_PROVIDED RECORDS:_
========================================================================
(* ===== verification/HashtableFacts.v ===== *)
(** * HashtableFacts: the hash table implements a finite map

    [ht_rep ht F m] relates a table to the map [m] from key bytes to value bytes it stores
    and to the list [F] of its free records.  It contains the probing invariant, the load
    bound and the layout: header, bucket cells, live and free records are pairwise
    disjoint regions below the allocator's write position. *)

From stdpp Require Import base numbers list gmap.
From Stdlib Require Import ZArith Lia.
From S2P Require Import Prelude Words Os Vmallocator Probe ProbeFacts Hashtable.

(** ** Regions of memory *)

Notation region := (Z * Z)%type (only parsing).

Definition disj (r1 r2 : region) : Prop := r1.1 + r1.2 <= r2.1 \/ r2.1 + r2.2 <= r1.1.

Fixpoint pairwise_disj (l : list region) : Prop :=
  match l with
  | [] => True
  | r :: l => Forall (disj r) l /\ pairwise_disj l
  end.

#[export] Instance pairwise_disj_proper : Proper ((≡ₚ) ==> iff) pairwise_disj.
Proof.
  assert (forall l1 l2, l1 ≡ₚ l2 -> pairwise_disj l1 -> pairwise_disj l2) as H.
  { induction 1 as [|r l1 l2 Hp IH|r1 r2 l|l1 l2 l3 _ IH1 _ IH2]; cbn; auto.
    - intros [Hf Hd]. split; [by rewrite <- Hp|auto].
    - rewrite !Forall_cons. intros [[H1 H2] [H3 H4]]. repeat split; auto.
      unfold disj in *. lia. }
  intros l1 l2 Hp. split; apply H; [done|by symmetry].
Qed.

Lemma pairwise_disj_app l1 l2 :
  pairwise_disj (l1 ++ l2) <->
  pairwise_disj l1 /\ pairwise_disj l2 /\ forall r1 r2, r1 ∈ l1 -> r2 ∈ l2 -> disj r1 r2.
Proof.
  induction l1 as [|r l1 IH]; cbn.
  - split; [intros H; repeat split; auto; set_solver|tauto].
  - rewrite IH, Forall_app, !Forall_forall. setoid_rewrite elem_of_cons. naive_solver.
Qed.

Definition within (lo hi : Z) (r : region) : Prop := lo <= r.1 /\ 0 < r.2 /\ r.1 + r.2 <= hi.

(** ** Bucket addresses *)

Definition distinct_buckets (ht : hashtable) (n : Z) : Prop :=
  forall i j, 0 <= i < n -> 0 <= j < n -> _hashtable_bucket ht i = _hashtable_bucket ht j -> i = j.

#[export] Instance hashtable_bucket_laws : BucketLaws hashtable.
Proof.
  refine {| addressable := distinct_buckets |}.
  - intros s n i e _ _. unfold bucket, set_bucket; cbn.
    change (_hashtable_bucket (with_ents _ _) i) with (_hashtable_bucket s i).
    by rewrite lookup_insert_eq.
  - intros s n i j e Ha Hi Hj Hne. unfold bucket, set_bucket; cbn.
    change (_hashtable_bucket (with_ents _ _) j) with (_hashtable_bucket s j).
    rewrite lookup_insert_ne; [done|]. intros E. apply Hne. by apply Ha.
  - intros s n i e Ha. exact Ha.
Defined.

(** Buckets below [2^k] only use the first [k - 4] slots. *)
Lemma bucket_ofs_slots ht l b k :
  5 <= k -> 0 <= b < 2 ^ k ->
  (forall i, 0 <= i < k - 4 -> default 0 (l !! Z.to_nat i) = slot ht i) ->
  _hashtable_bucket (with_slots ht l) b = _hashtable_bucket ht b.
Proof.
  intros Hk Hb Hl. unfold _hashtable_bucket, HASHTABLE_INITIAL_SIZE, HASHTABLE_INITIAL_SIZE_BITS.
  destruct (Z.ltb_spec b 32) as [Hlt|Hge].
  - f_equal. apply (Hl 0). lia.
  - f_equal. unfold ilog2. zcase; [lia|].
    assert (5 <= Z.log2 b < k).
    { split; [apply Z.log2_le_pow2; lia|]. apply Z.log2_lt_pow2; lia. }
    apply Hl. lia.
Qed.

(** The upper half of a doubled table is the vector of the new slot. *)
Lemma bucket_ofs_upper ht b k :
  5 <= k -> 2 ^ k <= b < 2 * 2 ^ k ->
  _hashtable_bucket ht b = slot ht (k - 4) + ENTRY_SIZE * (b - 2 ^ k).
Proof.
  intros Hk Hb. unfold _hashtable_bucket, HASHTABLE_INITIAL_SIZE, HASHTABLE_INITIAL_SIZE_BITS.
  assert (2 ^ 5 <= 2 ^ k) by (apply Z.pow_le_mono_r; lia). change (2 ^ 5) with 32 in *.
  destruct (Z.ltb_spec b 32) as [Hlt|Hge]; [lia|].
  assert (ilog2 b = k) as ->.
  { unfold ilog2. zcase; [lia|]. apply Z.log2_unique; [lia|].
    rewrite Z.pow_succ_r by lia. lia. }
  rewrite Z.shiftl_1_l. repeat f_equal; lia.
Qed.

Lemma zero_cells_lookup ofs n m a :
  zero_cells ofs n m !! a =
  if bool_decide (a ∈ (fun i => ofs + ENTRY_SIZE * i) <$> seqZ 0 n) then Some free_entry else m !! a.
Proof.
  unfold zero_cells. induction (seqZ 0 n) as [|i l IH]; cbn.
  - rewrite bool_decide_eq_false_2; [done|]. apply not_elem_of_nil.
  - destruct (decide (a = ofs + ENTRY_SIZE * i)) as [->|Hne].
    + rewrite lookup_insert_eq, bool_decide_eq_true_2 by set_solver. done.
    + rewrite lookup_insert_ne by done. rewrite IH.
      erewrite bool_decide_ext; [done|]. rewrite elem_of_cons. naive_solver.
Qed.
========================================================================
If a line in the entries includes the word "induction", copy that line out.

_ANSWER BOX:_
  { induction 1 as [|r l1 l2 Hp IH|r1 r2 l|l1 l2 l3 _ IH1 _ IH2]; cbn; auto.
  induction l1 as [|r l1 IH]; cbn.
  unfold zero_cells. induction (seqZ 0 n) as [|i l IH]; cbn.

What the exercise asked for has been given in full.